-- PROVIDED RECORDS --
Lemma C5_roic_monotone_in_removal_witness :
  exists roic_values,
    calculate_roic_improvement 100 40 20 30 0.5 0.25 70 3
    = Ok (linspace01 3, roic_values)
    /\ nth 0 roic_values 0 <= nth 2 roic_values 0.
Proof.
  destruct (C5_roic_monotone_in_removal 100 40 20 30 0.5 0.25 70 3)
    as (vs & E & P).
  - discriminate.
  - discriminate.
  - reflexivity.
  - reflexivity.
  - simpl. intros r [<-|[<-|[<-|[]]]]; reflexivity.
  - exists vs. split; [exact E|]. apply (P 0%nat 2%nat). lia.
Defined.

(** C6. [calculate_effective_tax_rate] takes its early return exactly when
    the waste-free operating income is at most 0, and then returns exactly
    0; otherwise it returns the value of the general formula. *)
Theorem C6_effective_tax_rate_degenerate :
  forall revenue cogs non_marketing_opex total_marketing_spend
         waste_percentage tax_rate,
  let true_operating_income :=
    revenue - cogs - non_marketing_opex
    - total_marketing_spend * (1 - waste_percentage) in
  (degenerate_return revenue cogs non_marketing_opex total_marketing_spend
     waste_percentage = true <-> true_operating_income <= 0)
  /\ (true_operating_income <= 0 ->
      calculate_effective_tax_rate revenue cogs non_marketing_opex
        total_marketing_spend waste_percentage tax_rate = Ok 0)
  /\ (0 < true_operating_income ->
      calculate_effective_tax_rate revenue cogs non_marketing_opex
        total_marketing_spend waste_percentage tax_rate
      = Ok (1 - (true_operating_income
                 - total_marketing_spend * waste_percentage)
                * (1 - tax_rate) / true_operating_income)).
Proof.
  intros. subst true_operating_income.
  split; [|split].
  - unfold degenerate_return, true_operating_income_of. apply Qle_bool_iff.
  - apply effective_tax_rate_degenerate_value.
  - apply effective_tax_rate_general_value.
Qed.

Lemma C6_effective_tax_rate_degenerate_witness :
  calculate_effective_tax_rate 50 40 20 30 0.5 0.25 = Ok 0.
Proof.
  apply (C6_effective_tax_rate_degenerate 50 40 20 30 0.5 0.25).
  discriminate.
Defined.

(** C7 (amended). With no waste, [calculate_effective_tax_rate] returns the
    nominal tax rate whenever revenue exceeds the costs
    ([revenue - cogs - non_marketing_opex - total_marketing_spend > 0]);
    otherwise it returns 0. *)
Theorem C7_no_waste_nominal_rate :
  forall revenue cogs non_marketing_opex total_marketing_spend tax_rate,
  let income := revenue - cogs - non_marketing_opex - total_marketing_spend in
  (0 < income ->
   exists rate,
     calculate_effective_tax_rate revenue cogs non_marketing_opex
       total_marketing_spend 0 tax_rate = Ok rate
     /\ rate == tax_rate)
  /\ (income <= 0 ->
      calculate_effective_tax_rate revenue cogs non_marketing_opex
        total_marketing_spend 0 tax_rate = Ok 0).
Proof.
  intros. subst income. split; intro H.
  - eexists. split.
    + apply effective_tax_rate_general_value. lra.
    + field. lra.
  - apply effective_tax_rate_degenerate_value. lra.
Qed.

Lemma C7_no_waste_nominal_rate_witness :
  exists rate,
    calculate_effective_tax_rate 100 40 20 30 0 0.25 = Ok rate
    /\ rate == 0.25.
Proof.
  apply (C7_no_waste_nominal_rate 100 40 20 30 0.25). reflexivity.
Defined.

(** C7, as stated, fails: when the costs exceed revenue the early return
    gives 0 and not the nominal rate of 25%. *)
Lemma C7_counterexample :
  calculate_effective_tax_rate 50 40 20 30 0 0.25 = Ok 0 /\ ~ 0 == 0.25.
Proof.
  split; [reflexivity | discriminate].
Qed.


(** ** The simulation monad *)

Lemma bind_ok_inv {G A B : Type} (m : M G A) (f : A -> M G B) g b g' :
  bind m f g = Ok (b, g') ->
  exists a g1, m g = Ok (a, g1) /\ f a g1 = Ok (b, g').
Proof.
  unfold bind. destruct (m g) as [[a g1]|e]; [|discriminate].
  intro H. now exists a, g1.
Qed.

Lemma bind_ok {G A B : Type} (m : M G A) (f : A -> M G B) g a g1 :
  m g = Ok (a, g1) -> bind m f g = f a g1.
Proof. intro H. unfold bind. now rewrite H. Qed.

Lemma for_each_app {G A St : Type} (body : A -> St -> M G St) xs ys st g :
  for_each body (xs ++ ys) st g
  = bind (for_each body xs st) (for_each body ys) g.
Proof.
  revert st g. induction xs as [|x xs IH]; intros st g; simpl.
  - reflexivity.
  - unfold bind in *. destruct (body x st g) as [[st1 g1]|e];
      [apply IH | reflexivity].
Qed.

Lemma for_each_invariant {G A St : Type} (body : A -> St -> M G St)
  (I : St -> Prop) xs :
  (forall x st g st' g', In x xs -> I st -> body x st g = Ok (st', g') ->
     I st') ->
  forall st g st' g',
    I st -> for_each body xs st g = Ok (st', g') -> I st'.
Proof.
  induction xs as [|x xs IH]; intros Hb st g st' g' Hi H; simpl in H.
  - inversion H. now subst.
  - apply bind_ok_inv in H. destruct H as (st1 & g1 & H1 & H2).
    apply (IH (fun y s h s' h' Hy => Hb y s h s' h' (or_intror Hy))
             st1 g1 st' g'); [|assumption].
    apply (Hb x st g st1 g1); [now left | assumption | assumption].
Qed.

Lemma for_each_total {G A St : Type} (body : A -> St -> M G St) xs :
  (forall x st g, In x xs -> exists st' g', body x st g = Ok (st', g')) ->
  forall st g, exists st' g', for_each body xs st g = Ok (st', g').
Proof.
  induction xs as [|x xs IH]; intros Hb st g; simpl.
  - now exists st, g.
  - destruct (Hb x st g (or_introl eq_refl)) as (st1 & g1 & H1).
    rewrite (bind_ok _ _ _ _ _ H1).
    apply IH. intros y s h Hy. apply Hb. now right.
Qed.

Lemma repeat_append_all {G A : Type} (m : M G A) (P : A -> Prop) n :
  (forall g a g', m g = Ok (a, g') -> P a) ->
  forall g l g', repeat_append n m g = Ok (l, g') ->
    length l = n /\ Forall P l.
Proof.
  intro Hm. induction n as [|n IH]; intros g l g' H; simpl in H.
  - inversion H. split; [reflexivity | constructor].
  - apply bind_ok_inv in H. destruct H as (a & g1 & H1 & H).
    apply bind_ok_inv in H. destruct H as (l1 & g2 & H2 & H).
    inversion H; subst. destruct (IH _ _ _ H2) as [L F].
    split; [simpl; now rewrite L|].
    constructor; [now apply (Hm g a g1) | assumption].
Qed.

Lemma repeat_append_total {G A : Type} (m : M G A) n :
  (forall g, exists a g', m g = Ok (a, g')) ->
  forall g, exists l g', repeat_append n m g = Ok (l, g').
Proof.
  intro Hm. induction n as [|n IH]; intro g; simpl.
  - now exists [], g.
  - destruct (Hm g) as (a & g1 & H1). rewrite (bind_ok _ _ _ _ _ H1).
    destruct (IH g1) as (l & g2 & H2). rewrite (bind_ok _ _ _ _ _ H2).
    now exists (a :: l), g2.
Qed.

Lemma for_collect_all {G A B : Type} (f : A -> M G B) (P : A -> B -> Prop) xs :
  (forall x g b g', f x g = Ok (b, g') -> P x b) ->
  forall g l g', for_collect f xs g = Ok (l, g') ->
    map fst l = xs /\ Forall (fun xb => P (fst xb) (snd xb)) l.
Proof.
  intro Hf. induction xs as [|x xs IH]; intros g l g' H; simpl in H.
  - inversion H. split; [reflexivity | constructor].
  - apply bind_ok_inv in H. destruct H as (b & g1 & H1 & H).
    apply bind_ok_inv in H. destruct H as (l1 & g2 & H2 & H).
    inversion H; subst. destruct (IH _ _ _ H2) as [L F].
    split; [simpl; now rewrite L|].
    constructor; [now apply (Hf x g b g1) | assumption].
Qed.

Lemma for_collect_total {G A B : Type} (f : A -> M G B) xs :
  (forall x g, exists b g', f x g = Ok (b, g')) ->
  forall g, exists l g', for_collect f xs g = Ok (l, g').
Proof.
  intro Hf. induction xs as [|x xs IH]; intro g; simpl.
  - now exists [], g.
  - destruct (Hf x g) as (b & g1 & H1). rewrite (bind_ok _ _ _ _ _ H1).
    destruct (IH g1) as (l & g2 & H2). rewrite (bind_ok _ _ _ _ _ H2).
    now exists ((x, b) :: l), g2.
Qed.

(** *** Computations whose value does not depend on the generator state *)


Lemma state_free_ret {G A : Type} (a : A) : state_free (@ret G A a).
Proof. intros g1 g2. reflexivity. Qed.

Lemma state_free_lift {G A : Type} (r : result A) : state_free (@lift G A r).
Proof. intros g1 g2. unfold lift. now destruct r. Qed.

Lemma state_free_bind {G A B : Type} (m : M G A) (f : A -> M G B) :
  state_free m -> (forall a, state_free (f a)) -> state_free (bind m f).
Proof.
  intros Hm Hf g1 g2. specialize (Hm g1 g2). unfold bind.
  destruct (m g1) as [[a1 h1]|e1], (m g2) as [[a2 h2]|e2];
    cbn in Hm; try discriminate.
  - inversion Hm; subst. apply Hf.
  - inversion Hm; subst. reflexivity.
Qed.

Lemma state_free_for_each {G A St : Type} (body : A -> St -> M G St) xs :
  (forall x st, state_free (body x st)) ->
  forall st, state_free (for_each body xs st).
Proof.
  intro Hb. induction xs as [|x xs IH]; intro st; simpl.
  - apply state_free_ret.
  - apply state_free_bind; [apply Hb | exact IH].
Qed.

Lemma state_free_repeat_append {G A : Type} (m : M G A) n :
  state_free m -> state_free (repeat_append n m).
Proof.
  intro Hm. induction n as [|n IH]; simpl.
  - apply state_free_ret.
  - apply state_free_bind; [exact Hm|]. intro a.
    apply state_free_bind; [exact IH|]. intro l. apply state_free_ret.
Qed.

Lemma state_free_for_collect {G A B : Type} (f : A -> M G B) xs :
  (forall x, state_free (f x)) -> state_free (for_collect f xs).
Proof.
  intro Hf. induction xs as [|x xs IH]; simpl.
  - apply state_free_ret.
  - apply state_free_bind; [apply Hf|]. intro b.
    apply state_free_bind; [exact IH|]. intro l. apply state_free_ret.
Qed.

(** ** numpy helpers *)


Lemma cumsum_from_length acc l : length (cumsum_from acc l) = length l.
Proof.
  revert acc. induction l as [|x l IH]; intro acc; simpl;
    [reflexivity | now rewrite IH].
Qed.

Lemma cumsum_length l : length (cumsum l) = length l.
Proof. destruct l; simpl; [reflexivity | now rewrite cumsum_from_length]. Qed.

Lemma cumsum_from_nonneg acc l :
  0 <= acc -> Forall (Qle 0) l -> Forall (Qle 0) (cumsum_from acc l).
Proof.
  revert acc. induction l as [|x l IH]; intros acc Ha Hl; simpl;
    [constructor|].
  inversion Hl; subst. constructor; [lra | apply IH; [lra | assumption]].
Qed.

Lemma cumsum_nonneg l : Forall (Qle 0) l -> Forall (Qle 0) (cumsum l).
Proof.
  destruct l as [|x l]; intro H; simpl; [constructor|].
  inversion H; subst. constructor; [assumption|].
  now apply cumsum_from_nonneg.
Qed.

Lemma cumsum_from_pos acc l :
  0 < acc -> Forall (Qlt 0) l -> Forall (Qlt 0) (cumsum_from acc l).
Proof.
  revert acc. induction l as [|x l IH]; intros acc Ha Hl; simpl;
    [constructor|].
  inversion Hl; subst. constructor; [lra | apply IH; [lra | assumption]].
Qed.

Lemma cumsum_pos l : Forall (Qlt 0) l -> Forall (Qlt 0) (cumsum l).
Proof.
  destruct l as [|x l]; intro H; simpl; [constructor|].
  inversion H; subst. constructor; [assumption|].
  now apply cumsum_from_pos.
Qed.

Lemma np_div_pos a b : 0 < b -> np_div a b = Some (a / b).
Proof.
  intro H. unfold np_div.
  destruct (Qeq_bool b 0) eqn:E; [|reflexivity]. qprop. exfalso. lra.
Qed.

Lemma np_divide_length xs ys :
  length xs = length ys -> length (np_divide xs ys) = length xs.
Proof.
  revert ys. induction xs as [|x xs IH]; intros [|y ys] H; simpl in *;
    try reflexivity; try discriminate.
  rewrite IH; [reflexivity | now inversion H].
Qed.

Lemma np_divide_nonneg xs ys :
  Forall (Qle 0) xs -> Forall (Qlt 0) ys ->
  Forall nonneg_finite (np_divide xs ys).
Proof.
  revert ys. induction xs as [|x xs IH]; intros [|y ys] Hx Hy; simpl;
    try constructor.
  - inversion Hx; inversion Hy; subst.
    exists (x / y). split; [now apply np_div_pos | now apply Qdiv_nonneg].
  - inversion Hx; inversion Hy; subst. now apply IH.
Qed.





(** ** The year loop *)

Section ProjectorFacts.

Variable RNG : Type.
Variable normal : Q -> Q -> RNG -> Q * RNG.
Variable pow07 : Q -> Q.
Variable sqrt : Q -> Q.
Variables revenue cogs non_marketing_opex total_marketing_spend : Q.
Variables tax_rate invested_capital : Q.
Variables marketing_growth capital_growth : Q.
Variables n_years n_simulations : nat.
Variable base_effectiveness : Q.
Variable removal_scenarios : list Q.

Local Abbreviation body :=
  (year_body RNG normal pow07 cogs non_marketing_opex total_marketing_spend
     tax_rate marketing_growth capital_growth n_years base_effectiveness).
Local Abbreviation years_run :=
  (run_years RNG normal pow07 revenue cogs non_marketing_opex
     total_marketing_spend tax_rate invested_capital marketing_growth
     capital_growth n_years base_effectiveness).
Local Abbreviation one_trial :=
  (trial RNG normal pow07 revenue cogs non_marketing_opex
     total_marketing_spend tax_rate invested_capital marketing_growth
     capital_growth n_years base_effectiveness).
Local Abbreviation one_scenario :=
  (scenario RNG normal pow07 sqrt revenue cogs non_marketing_opex
     total_marketing_spend tax_rate invested_capital marketing_growth
     capital_growth n_years n_simulations base_effectiveness).
Local Abbreviation simulation :=
  (simulate_multi_year_cumulative_roic RNG normal pow07 sqrt revenue cogs
     non_marketing_opex total_marketing_spend tax_rate invested_capital
     marketing_growth capital_growth n_years n_simulations
     base_effectiveness removal_scenarios).
Local Abbreviation spend := (marketing_update marketing_growth base_effectiveness).
Local Abbreviation nopat := (nopat_of cogs non_marketing_opex tax_rate).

-- AIM OF THE TASK --
Repeat exactly the lines that run from the opening of the listing through the line holding "(degenerate_return revenue cogs". Leave out everything else.

-- SOLUTION TO THIS EXERCISE --
Lemma C5_roic_monotone_in_removal_witness :
  exists roic_values,
    calculate_roic_improvement 100 40 20 30 0.5 0.25 70 3
    = Ok (linspace01 3, roic_values)
    /\ nth 0 roic_values 0 <= nth 2 roic_values 0.
Proof.
  destruct (C5_roic_monotone_in_removal 100 40 20 30 0.5 0.25 70 3)
    as (vs & E & P).
  - discriminate.
  - discriminate.
  - reflexivity.
  - reflexivity.
  - simpl. intros r [<-|[<-|[<-|[]]]]; reflexivity.
  - exists vs. split; [exact E|]. apply (P 0%nat 2%nat). lia.
Defined.

(** C6. [calculate_effective_tax_rate] takes its early return exactly when
    the waste-free operating income is at most 0, and then returns exactly
    0; otherwise it returns the value of the general formula. *)
Theorem C6_effective_tax_rate_degenerate :
  forall revenue cogs non_marketing_opex total_marketing_spend
         waste_percentage tax_rate,
  let true_operating_income :=
    revenue - cogs - non_marketing_opex
    - total_marketing_spend * (1 - waste_percentage) in
  (degenerate_return revenue cogs non_marketing_opex total_marketing_spend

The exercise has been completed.